When I was in counseling school, immediately after getting that great and seeminly useless BFA in ceramics, trying to figure a way to make a living and share the glorious therapeutic benefits of creative art...I learned that the process was often more important than the product.
Art therapy was what it was called.
So I geared my Masters and Specialist in Counselor Education toward that...in a University which didn't have anything dealing with Art Therapy...a field which actually was beginning to be recognized in therapeutic circles...in which licensing criteria were just being defined.. So I designed the degree that didn't exist, a kind of independent study, interdepartmental thing. I had Art Education classes that fit perfectly, as well as the Counselor Ed. classes that were required. So a 2 year graduate degree (full time) became a 3 year degree for me.
And was it marketable? Nope, not at all.
I did counseling. I seldom did a thing that had to do with the process of creating art. And many of my counseling jobs were not that at all. For almost 2 years I helped organize and deliver substance abuse prevention training to public school faculty and staff in a North Carolina county.
I am not complaining, really. Well, not much.
There wasn't any one else deciding what I was doing with my life.
The Art School dean told me that I wouldn't be getting a job with that BFA. The counseling advisor said I'd have to work my way up the ladder.
I sure didn't intend to talk about this when I started writing today...
but it's about process, so let's see where it next goes.
Yes I did have steady work for the last 15 years of my career. But I switched from counseling to doing Activities Director work with senior citizens. It was certainly more enjoyable. Did I do much with that dream vocation "art therapy" finally? Nope.

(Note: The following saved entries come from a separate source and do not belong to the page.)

Definition AddItem (c : ShoppingCart) (userID : Z) (quantity : Z) (sku : string)
    : prog doc (option Item * option error) :=
  if quantity <=? 0 then Ret (None, Some ErrInvalidQuantity) else
  if String.eqb sku "" then Ret (None, Some ErrInvalidSKU) else
  let key := cartKey userID in
  r <- perform (GetProductBySKU sku) ;;
  match r with
  | Fail err =>
      if status_Code err =? codes_NotFound then Ret (None, Some ErrProductNotFound)
      else Ret (None, Some err)
  | OK p =>
      if product.GetStockQuantity (product.GetProduct p) <? quantity
      then Ret (None, Some ErrInsufficientStock)
      else
        match product.Product_ptr p with
        | None => Ret (None, Some Panic)
        | Some pr =>
            let item := {|
              Quantity := quantity;
              Price := product.Price pr;
              Name := product.Name pr;
              ImageURL := product.ImageUrl pr;
              ItemTotalPrice := PrimFloat.mul (float64_of_int32 quantity) (product.Price pr);
            |} in
            match json_Marshal item with
            | Fail err => Ret (None, Some err)
            | OK encodedValue =>
                r <- perform (HSet key sku encodedValue) ;;
                match r with
                | Fail err => Ret (None, Some err)
                | OK _ =>
                    r <- perform (Expire key (time_Duration_mul (ttl c) time_Second)) ;;
                    match r with
                    | Fail err => Ret (None, Some err)
                    | OK _ => Ret (Some item, None)
                    end
                end
            end
        end
  end.

(** [item.Quantity = quantity]. *)
Definition set_Quantity (item : Item) (quantity : Z) : Item := {|
  Quantity := quantity;
  Price := Price item;
  Name := Name item;
  ImageURL := ImageURL item;
  ItemTotalPrice := ItemTotalPrice item;
|}.

Definition UpdateItemQuantity (c : ShoppingCart) (userID : Z) (quantity : Z) (sku : string)
    : prog doc (option Item * option error) :=
  if quantity <=? 0 then Ret (None, Some ErrInvalidQuantity) else
  if String.eqb sku "" then Ret (None, Some ErrInvalidSKU) else
  let key := cartKey userID in
  r <- perform (HGet key sku) ;;
  match r with
  | Fail err =>
      if is_redis_Nil err then Ret (None, Some ErrItemNotFound)
      else Ret (None, Some err)
  | OK result =>
      r <- perform (GetProductBySKU sku) ;;
      match r with
      | Fail err =>
          if status_Code err =? codes_NotFound then Ret (None, Some ErrProductNotFound)
          else Ret (None, Some err)
      | OK p =>
          if product.GetStockQuantity (product.GetProduct p) <? quantity
          then Ret (None, Some ErrInsufficientStock)
          else
            match json_Unmarshal result with
            | Fail err => Ret (None, Some err)
            | OK item0 =>
                let item := set_Quantity item0 quantity in
                match json_Marshal item with
                | Fail err => Ret (None, Some err)
                | OK encodedValue =>
                    r <- perform (HSet key sku encodedValue) ;;
                    match r with
                    | Fail err => Ret (None, Some err)
                    | OK _ =>
                        r <- perform (Expire key (time_Duration_mul (ttl c) time_Second)) ;;
                        match r with
                        | Fail err => Ret (None, Some err)
                        | OK _ => Ret (Some item, None)
                        end
                    end
                end
            end
      end
  end.

(** The command's result is dropped: the method returns nothing. *)
Definition RemoveItem (c : ShoppingCart) (userID : Z) (sku : string) : prog doc unit :=
  let key := cartKey userID in
  _ <- perform (HDel key sku) ;;
  Ret tt.

Definition ClearCart (c : ShoppingCart) (userID : Z) : prog doc unit :=
  let key := cartKey userID in
  _ <- perform (Del key) ;;
  Ret tt.

End Methods.

End cart.

(** ** The older [cart] package (without validation) *)

(** The repository also holds the earlier version of the package.  Its
    [GetCart], [RemoveItem] and [ClearCart] are the ones above, word for
    word; its [AddItem] and [UpdateItemQuantity] return only an error, do
    not validate their arguments, and the update does not consult the
    catalog. *)
Module cart0.

Section Methods.

Context {doc : Type} `{!JSON doc}.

I taught a few people how to do watercolors. Did they wish to examine their painting and discuss their feelings about it? Nope. These were senior citizens. They had feelings, but they shared them just with their best friends, or nobody at all. They didn't come to a class in order to do "group work."
I led a couple of one-day workshops on making Mandalas, where people did share what their drawings represented to them...but they were the "sharing caring" type people already.
So I've really never felt that art therapy happened for me, career wise.
However, I've nudged it along in more casual ways in the community pottery studio. (The other teachers and assistants in the local studio do most of this process). Much as working in ceramics offered me a sense of personal centering, calming, and perhaps a meditation, I've seen others arrive at these same places. I've seen how encouragement and praise move a discouraged individual into a deep sense of worth, a self-pride that means as much as any counselor working to aid in self-esteem development.
A product in clay may be the medium for this self-development, but the end result isn't what the pot looks like. Actually there's a big jump that must occur when the pot is fired and comes out looking like something the cat dragged in, instead of the imagined beautiful art. This jump from fantasy to reality can usually be smoothed with lots of reasoned and rational soothing support. Some people never make it...and return to more certain media like acrylic painting.
So the end result when you look at the art therapy viewpoint, is how a person adjusts to disappointment with a fired object that doesn't meet expectations...as well as the hours of creativity which gave personal satisfaction to the individual (a process). Going home each day with this feeling is a healing of sorts...from whatever wound that person may have had in the outside world.
Some of the talking in the studio may bring out these events from a person's life. Sometimes the topics are never heard. But there is a camaraderie which begins slowly, gently, and eventually becomes intimate between the regular studio attendees. It's like a "group."